Stored data
________________
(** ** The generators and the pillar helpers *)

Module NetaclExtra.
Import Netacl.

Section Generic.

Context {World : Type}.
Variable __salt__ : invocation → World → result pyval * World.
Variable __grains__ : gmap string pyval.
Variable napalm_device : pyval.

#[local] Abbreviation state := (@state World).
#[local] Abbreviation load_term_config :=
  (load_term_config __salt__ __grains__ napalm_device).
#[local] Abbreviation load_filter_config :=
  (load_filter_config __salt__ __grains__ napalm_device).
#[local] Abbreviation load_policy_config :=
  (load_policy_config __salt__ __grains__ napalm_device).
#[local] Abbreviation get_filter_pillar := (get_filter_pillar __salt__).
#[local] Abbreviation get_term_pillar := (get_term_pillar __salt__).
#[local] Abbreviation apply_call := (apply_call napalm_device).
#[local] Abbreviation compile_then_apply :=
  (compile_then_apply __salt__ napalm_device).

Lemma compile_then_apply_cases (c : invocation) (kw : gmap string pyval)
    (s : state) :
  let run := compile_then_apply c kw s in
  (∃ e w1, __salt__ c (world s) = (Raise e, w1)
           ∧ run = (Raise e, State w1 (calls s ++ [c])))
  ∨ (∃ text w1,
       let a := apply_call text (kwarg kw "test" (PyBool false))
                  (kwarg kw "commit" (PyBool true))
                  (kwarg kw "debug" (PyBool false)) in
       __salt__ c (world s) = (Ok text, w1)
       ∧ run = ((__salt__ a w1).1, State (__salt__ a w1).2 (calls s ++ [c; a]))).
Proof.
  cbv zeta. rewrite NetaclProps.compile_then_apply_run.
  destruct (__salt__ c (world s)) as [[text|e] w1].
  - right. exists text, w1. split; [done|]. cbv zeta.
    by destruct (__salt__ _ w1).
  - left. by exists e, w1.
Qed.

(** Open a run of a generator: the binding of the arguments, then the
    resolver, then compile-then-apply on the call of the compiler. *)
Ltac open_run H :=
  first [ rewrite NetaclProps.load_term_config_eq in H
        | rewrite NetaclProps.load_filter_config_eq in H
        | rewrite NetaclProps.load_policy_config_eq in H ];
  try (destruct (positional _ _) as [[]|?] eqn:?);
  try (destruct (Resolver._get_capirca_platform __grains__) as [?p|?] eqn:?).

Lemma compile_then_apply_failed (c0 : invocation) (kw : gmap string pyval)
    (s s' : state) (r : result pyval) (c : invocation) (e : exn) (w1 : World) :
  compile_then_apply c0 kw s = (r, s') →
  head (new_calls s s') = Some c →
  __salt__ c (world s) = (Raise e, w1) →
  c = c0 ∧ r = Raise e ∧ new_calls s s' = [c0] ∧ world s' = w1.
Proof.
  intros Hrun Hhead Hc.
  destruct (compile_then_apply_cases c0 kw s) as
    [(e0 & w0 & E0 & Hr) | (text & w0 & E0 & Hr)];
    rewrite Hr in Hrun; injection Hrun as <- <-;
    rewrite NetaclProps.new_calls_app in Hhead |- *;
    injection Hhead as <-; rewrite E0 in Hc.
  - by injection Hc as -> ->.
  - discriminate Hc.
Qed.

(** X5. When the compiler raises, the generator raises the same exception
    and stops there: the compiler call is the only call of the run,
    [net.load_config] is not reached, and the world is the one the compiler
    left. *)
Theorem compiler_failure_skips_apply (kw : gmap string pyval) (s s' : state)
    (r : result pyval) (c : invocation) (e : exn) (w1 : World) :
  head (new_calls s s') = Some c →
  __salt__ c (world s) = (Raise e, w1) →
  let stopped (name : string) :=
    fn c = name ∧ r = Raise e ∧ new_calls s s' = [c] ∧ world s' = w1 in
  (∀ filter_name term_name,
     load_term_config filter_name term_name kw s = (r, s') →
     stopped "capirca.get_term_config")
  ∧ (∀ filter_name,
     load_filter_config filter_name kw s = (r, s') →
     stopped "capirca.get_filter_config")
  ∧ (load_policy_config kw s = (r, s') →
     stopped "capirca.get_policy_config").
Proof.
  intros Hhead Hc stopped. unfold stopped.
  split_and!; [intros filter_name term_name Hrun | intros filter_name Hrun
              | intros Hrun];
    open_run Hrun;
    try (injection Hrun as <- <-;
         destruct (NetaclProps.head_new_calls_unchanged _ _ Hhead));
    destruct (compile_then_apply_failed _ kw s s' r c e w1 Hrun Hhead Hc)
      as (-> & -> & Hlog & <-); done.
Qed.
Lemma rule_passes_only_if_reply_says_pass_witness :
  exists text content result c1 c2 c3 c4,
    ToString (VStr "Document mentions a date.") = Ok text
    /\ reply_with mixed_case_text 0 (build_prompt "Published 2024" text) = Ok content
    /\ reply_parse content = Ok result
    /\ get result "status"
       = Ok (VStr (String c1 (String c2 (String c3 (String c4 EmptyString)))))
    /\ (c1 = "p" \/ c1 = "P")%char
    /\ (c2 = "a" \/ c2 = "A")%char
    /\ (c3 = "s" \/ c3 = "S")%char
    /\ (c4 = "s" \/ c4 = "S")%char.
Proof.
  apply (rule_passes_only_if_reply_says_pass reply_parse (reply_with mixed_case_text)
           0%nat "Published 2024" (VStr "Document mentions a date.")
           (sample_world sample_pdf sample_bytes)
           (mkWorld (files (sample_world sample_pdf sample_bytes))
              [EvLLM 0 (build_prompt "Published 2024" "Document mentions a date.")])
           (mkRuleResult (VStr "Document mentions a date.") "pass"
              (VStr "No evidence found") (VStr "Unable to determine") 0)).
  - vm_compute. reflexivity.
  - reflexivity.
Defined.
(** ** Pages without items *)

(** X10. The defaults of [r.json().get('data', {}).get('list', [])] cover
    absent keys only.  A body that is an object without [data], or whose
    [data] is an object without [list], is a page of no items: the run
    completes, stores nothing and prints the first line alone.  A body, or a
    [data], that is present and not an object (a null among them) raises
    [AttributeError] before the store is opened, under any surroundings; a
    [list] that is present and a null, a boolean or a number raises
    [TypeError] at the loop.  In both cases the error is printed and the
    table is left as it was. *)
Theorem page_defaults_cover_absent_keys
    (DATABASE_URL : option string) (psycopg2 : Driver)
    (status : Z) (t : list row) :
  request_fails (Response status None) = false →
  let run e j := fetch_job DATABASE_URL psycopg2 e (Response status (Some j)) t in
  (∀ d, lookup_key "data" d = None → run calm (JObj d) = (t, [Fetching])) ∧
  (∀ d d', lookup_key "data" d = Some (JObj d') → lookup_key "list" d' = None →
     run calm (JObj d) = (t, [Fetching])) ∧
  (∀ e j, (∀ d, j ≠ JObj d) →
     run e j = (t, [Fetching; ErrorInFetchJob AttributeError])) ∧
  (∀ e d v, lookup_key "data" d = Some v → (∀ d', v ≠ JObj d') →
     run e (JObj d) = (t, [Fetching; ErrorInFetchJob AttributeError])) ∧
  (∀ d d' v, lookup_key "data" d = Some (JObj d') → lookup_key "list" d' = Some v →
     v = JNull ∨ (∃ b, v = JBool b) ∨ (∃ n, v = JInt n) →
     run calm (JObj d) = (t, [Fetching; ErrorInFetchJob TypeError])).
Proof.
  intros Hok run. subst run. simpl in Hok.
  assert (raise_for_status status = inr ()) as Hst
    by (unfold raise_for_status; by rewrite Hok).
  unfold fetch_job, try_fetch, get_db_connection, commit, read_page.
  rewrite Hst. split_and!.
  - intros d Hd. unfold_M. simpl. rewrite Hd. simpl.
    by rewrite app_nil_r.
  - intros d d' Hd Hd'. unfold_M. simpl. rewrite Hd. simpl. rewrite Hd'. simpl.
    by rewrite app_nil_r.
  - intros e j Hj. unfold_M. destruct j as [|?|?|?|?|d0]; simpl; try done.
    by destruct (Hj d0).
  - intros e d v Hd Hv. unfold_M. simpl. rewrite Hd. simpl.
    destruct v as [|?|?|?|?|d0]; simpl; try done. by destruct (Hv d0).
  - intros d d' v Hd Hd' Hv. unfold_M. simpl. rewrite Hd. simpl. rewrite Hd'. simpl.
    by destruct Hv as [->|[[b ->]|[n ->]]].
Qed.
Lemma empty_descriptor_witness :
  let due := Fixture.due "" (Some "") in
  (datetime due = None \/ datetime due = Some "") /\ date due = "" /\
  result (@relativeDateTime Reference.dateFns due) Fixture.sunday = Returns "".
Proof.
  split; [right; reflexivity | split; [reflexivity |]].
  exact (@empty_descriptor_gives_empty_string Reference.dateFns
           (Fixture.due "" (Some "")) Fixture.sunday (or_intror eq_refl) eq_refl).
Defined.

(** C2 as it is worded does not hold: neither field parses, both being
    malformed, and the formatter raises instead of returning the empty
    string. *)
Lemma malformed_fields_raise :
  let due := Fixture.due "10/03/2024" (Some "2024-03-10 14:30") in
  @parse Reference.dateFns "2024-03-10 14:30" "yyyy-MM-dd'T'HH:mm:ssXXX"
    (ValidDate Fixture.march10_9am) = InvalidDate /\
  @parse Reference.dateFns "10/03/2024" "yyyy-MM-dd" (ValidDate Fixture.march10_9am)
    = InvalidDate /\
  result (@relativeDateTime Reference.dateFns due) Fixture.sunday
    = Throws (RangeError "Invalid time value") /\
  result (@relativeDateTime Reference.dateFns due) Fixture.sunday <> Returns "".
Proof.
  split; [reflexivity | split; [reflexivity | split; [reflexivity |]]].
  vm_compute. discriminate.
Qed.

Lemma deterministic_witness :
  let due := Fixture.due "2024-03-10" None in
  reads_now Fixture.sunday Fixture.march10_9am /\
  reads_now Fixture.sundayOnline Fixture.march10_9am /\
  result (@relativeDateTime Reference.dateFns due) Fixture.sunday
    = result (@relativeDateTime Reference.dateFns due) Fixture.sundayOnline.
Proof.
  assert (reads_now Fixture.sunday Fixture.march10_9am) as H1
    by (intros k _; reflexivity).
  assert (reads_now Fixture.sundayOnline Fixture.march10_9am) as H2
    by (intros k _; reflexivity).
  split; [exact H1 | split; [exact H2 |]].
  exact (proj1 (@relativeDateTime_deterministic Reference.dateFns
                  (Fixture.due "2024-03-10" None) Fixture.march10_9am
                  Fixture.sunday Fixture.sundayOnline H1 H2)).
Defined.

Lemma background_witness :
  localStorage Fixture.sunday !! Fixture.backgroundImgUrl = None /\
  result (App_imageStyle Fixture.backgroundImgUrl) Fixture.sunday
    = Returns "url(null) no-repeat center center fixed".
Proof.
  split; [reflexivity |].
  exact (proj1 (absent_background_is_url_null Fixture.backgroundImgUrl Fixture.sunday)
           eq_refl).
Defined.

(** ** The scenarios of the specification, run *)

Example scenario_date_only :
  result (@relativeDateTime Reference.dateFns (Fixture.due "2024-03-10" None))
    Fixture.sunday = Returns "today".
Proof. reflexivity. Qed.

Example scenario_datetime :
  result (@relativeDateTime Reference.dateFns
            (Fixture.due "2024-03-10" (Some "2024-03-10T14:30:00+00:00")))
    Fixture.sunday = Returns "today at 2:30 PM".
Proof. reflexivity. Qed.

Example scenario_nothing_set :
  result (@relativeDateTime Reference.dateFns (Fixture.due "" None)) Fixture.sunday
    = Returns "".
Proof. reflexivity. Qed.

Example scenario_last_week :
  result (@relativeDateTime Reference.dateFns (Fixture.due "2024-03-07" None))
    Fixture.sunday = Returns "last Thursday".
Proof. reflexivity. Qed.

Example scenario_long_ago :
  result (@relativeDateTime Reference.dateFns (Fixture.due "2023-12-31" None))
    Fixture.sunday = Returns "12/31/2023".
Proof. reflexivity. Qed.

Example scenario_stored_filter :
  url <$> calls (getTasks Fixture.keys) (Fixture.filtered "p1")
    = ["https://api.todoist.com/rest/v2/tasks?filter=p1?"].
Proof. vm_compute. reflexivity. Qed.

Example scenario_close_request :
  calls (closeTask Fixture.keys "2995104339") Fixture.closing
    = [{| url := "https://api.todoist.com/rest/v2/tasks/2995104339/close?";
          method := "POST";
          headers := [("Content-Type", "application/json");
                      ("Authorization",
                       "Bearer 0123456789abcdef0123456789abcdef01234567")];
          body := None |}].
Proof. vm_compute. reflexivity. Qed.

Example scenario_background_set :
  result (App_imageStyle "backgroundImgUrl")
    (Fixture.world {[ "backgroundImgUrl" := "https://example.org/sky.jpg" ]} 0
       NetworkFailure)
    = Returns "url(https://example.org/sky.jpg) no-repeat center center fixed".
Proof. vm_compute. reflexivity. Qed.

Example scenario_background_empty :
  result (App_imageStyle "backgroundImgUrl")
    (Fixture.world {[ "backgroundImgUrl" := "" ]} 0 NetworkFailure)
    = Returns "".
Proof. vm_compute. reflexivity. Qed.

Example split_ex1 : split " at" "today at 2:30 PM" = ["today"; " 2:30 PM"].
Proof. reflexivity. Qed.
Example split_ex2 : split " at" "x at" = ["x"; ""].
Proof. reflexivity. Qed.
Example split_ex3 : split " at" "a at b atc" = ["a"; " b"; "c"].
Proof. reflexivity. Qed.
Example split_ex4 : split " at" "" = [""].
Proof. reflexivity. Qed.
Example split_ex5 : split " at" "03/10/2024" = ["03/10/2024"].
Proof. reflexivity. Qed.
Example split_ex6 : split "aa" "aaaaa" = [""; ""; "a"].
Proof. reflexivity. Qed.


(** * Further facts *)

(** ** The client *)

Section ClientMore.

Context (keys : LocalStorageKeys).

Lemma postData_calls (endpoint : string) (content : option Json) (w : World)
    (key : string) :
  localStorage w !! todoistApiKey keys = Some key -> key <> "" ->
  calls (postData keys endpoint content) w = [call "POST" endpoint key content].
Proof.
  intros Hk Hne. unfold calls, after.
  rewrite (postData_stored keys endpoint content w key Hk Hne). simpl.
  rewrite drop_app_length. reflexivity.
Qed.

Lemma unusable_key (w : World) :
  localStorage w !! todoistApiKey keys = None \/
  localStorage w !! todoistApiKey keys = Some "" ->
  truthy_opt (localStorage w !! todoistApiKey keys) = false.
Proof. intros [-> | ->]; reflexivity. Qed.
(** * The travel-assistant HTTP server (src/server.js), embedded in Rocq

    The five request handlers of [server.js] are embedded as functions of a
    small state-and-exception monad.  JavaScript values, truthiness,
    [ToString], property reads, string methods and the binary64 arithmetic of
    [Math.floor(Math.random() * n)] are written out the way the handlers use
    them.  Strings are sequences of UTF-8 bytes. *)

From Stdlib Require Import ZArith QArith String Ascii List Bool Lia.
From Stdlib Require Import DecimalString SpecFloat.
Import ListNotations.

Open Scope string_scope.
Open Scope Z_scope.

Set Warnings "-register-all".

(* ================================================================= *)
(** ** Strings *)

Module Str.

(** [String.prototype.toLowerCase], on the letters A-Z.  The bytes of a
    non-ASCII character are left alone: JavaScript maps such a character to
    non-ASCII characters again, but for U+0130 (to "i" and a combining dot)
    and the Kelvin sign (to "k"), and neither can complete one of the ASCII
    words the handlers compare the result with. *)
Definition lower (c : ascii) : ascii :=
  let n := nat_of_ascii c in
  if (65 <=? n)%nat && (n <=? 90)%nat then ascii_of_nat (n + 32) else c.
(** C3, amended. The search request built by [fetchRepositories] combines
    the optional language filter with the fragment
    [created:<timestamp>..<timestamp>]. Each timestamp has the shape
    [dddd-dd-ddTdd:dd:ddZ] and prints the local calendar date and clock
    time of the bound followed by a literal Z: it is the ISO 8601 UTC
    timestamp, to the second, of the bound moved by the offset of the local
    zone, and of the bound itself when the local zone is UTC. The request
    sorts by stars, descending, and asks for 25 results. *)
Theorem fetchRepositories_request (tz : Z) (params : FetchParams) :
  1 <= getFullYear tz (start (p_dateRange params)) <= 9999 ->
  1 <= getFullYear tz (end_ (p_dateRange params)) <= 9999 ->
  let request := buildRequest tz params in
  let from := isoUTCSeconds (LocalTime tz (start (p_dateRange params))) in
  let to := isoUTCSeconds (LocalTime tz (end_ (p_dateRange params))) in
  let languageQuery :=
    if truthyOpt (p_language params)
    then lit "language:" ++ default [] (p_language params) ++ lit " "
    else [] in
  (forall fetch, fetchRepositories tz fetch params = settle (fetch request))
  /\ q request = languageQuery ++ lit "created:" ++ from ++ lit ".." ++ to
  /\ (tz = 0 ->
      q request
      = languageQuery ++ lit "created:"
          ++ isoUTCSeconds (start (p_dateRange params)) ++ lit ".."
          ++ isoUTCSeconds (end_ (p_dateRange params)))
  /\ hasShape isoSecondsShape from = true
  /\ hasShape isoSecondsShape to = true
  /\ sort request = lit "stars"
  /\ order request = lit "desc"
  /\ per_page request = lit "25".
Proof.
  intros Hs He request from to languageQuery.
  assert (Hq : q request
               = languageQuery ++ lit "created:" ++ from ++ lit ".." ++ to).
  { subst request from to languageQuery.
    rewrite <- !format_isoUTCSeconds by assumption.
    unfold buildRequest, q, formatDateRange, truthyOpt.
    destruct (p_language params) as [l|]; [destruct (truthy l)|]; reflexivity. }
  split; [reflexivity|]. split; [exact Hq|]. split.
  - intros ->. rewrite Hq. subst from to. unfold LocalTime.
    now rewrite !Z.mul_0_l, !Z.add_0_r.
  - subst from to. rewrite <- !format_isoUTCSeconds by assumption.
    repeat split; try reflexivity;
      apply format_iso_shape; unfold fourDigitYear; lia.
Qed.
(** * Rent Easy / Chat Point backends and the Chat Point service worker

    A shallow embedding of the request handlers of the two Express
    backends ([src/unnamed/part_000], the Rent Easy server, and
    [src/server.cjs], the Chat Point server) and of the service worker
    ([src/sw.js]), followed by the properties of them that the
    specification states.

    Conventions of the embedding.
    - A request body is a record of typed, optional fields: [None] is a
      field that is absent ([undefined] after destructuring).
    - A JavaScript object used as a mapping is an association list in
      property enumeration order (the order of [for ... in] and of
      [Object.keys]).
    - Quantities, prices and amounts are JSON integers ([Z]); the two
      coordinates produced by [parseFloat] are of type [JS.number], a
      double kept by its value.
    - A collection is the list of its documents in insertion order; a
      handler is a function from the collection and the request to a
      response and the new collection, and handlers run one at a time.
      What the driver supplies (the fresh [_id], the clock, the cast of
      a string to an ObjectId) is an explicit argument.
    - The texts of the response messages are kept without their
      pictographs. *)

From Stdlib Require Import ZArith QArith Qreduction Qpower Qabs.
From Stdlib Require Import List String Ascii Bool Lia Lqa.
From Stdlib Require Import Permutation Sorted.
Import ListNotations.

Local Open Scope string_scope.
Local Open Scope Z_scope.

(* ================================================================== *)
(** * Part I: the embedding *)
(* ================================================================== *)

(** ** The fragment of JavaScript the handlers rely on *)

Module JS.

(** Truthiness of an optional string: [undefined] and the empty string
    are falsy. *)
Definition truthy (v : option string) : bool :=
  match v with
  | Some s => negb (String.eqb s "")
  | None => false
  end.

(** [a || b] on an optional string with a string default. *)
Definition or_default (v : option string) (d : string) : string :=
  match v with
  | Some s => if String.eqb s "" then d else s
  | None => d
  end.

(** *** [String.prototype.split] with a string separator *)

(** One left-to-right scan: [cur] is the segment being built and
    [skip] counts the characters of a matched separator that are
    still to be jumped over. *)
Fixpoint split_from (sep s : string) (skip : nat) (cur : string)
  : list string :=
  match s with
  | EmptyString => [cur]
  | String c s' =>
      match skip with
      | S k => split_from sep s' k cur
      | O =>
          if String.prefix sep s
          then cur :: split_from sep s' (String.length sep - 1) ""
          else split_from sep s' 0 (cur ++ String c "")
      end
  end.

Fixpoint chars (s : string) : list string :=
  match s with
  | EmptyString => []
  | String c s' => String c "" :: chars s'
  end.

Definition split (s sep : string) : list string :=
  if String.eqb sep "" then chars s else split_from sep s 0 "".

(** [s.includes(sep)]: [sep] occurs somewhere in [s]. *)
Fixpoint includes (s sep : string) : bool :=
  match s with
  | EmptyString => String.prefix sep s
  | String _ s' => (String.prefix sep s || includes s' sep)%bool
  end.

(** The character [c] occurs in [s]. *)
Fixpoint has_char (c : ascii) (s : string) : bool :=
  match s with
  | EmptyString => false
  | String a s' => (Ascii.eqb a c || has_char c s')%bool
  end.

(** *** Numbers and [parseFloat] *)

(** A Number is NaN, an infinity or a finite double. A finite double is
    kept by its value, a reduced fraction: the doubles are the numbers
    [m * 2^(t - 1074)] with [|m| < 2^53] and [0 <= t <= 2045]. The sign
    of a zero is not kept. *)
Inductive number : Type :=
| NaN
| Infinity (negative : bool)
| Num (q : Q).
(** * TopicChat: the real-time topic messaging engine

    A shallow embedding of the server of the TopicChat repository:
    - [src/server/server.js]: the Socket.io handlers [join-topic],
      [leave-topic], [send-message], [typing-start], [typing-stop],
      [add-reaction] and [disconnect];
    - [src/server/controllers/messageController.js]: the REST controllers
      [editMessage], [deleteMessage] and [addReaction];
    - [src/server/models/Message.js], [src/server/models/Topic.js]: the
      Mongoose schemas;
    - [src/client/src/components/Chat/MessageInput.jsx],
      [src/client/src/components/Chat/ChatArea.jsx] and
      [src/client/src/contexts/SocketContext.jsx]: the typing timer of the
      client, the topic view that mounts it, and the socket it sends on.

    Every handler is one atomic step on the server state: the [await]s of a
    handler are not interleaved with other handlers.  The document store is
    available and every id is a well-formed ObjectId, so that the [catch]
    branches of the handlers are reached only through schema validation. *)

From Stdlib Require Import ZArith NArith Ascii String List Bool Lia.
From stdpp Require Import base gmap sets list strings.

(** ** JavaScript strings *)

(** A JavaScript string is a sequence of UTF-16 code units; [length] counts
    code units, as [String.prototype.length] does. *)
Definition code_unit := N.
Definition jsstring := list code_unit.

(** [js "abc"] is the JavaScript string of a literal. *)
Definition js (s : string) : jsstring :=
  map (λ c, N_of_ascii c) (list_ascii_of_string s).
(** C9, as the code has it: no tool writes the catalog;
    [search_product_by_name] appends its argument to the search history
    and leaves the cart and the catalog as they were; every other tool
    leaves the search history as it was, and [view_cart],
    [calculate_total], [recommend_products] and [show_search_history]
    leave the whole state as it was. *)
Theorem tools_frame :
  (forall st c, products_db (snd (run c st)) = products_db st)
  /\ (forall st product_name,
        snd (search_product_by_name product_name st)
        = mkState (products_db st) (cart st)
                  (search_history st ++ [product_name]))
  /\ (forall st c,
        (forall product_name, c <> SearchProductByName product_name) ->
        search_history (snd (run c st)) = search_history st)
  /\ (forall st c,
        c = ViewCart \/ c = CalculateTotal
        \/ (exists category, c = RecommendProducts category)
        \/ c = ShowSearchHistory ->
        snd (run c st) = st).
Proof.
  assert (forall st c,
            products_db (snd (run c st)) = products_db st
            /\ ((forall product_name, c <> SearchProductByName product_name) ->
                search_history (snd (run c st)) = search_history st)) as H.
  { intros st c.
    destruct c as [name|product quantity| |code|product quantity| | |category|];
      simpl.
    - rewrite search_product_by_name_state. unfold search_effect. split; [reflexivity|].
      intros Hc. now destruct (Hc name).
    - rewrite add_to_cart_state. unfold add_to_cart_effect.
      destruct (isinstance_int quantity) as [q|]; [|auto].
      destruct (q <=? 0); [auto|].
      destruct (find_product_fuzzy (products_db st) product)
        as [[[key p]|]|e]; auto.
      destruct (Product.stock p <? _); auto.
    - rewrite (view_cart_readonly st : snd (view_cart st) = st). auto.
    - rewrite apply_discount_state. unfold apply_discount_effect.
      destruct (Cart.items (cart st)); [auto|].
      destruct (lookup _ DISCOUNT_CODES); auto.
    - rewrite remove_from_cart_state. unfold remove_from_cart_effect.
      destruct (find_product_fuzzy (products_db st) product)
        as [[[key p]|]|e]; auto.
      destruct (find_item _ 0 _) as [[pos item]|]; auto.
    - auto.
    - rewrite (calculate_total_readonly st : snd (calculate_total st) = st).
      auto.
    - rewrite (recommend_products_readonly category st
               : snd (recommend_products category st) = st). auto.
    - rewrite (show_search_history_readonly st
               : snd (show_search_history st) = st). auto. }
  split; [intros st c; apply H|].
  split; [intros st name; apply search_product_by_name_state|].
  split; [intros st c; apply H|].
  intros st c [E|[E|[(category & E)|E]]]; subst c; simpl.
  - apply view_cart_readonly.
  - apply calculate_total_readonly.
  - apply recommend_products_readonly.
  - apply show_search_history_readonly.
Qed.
________________
Exercise aim → Your answer should be exactly the lines of the data above, from the first through the line containing "destruct (__salt__ c".

Exercise answer →
(** ** The generators and the pillar helpers *)

Module NetaclExtra.
Import Netacl.

Section Generic.

Context {World : Type}.
Variable __salt__ : invocation → World → result pyval * World.
Variable __grains__ : gmap string pyval.
Variable napalm_device : pyval.

#[local] Abbreviation state := (@state World).
#[local] Abbreviation load_term_config :=
  (load_term_config __salt__ __grains__ napalm_device).
#[local] Abbreviation load_filter_config :=
  (load_filter_config __salt__ __grains__ napalm_device).
#[local] Abbreviation load_policy_config :=
  (load_policy_config __salt__ __grains__ napalm_device).
#[local] Abbreviation get_filter_pillar := (get_filter_pillar __salt__).
#[local] Abbreviation get_term_pillar := (get_term_pillar __salt__).
#[local] Abbreviation apply_call := (apply_call napalm_device).
#[local] Abbreviation compile_then_apply :=
  (compile_then_apply __salt__ napalm_device).

Lemma compile_then_apply_cases (c : invocation) (kw : gmap string pyval)
    (s : state) :
  let run := compile_then_apply c kw s in
  (∃ e w1, __salt__ c (world s) = (Raise e, w1)
           ∧ run = (Raise e, State w1 (calls s ++ [c])))
  ∨ (∃ text w1,
       let a := apply_call text (kwarg kw "test" (PyBool false))
                  (kwarg kw "commit" (PyBool true))
                  (kwarg kw "debug" (PyBool false)) in
       __salt__ c (world s) = (Ok text, w1)
       ∧ run = ((__salt__ a w1).1, State (__salt__ a w1).2 (calls s ++ [c; a]))).
Proof.
  cbv zeta. rewrite NetaclProps.compile_then_apply_run.
  destruct (__salt__ c (world s)) as [[text|e] w1].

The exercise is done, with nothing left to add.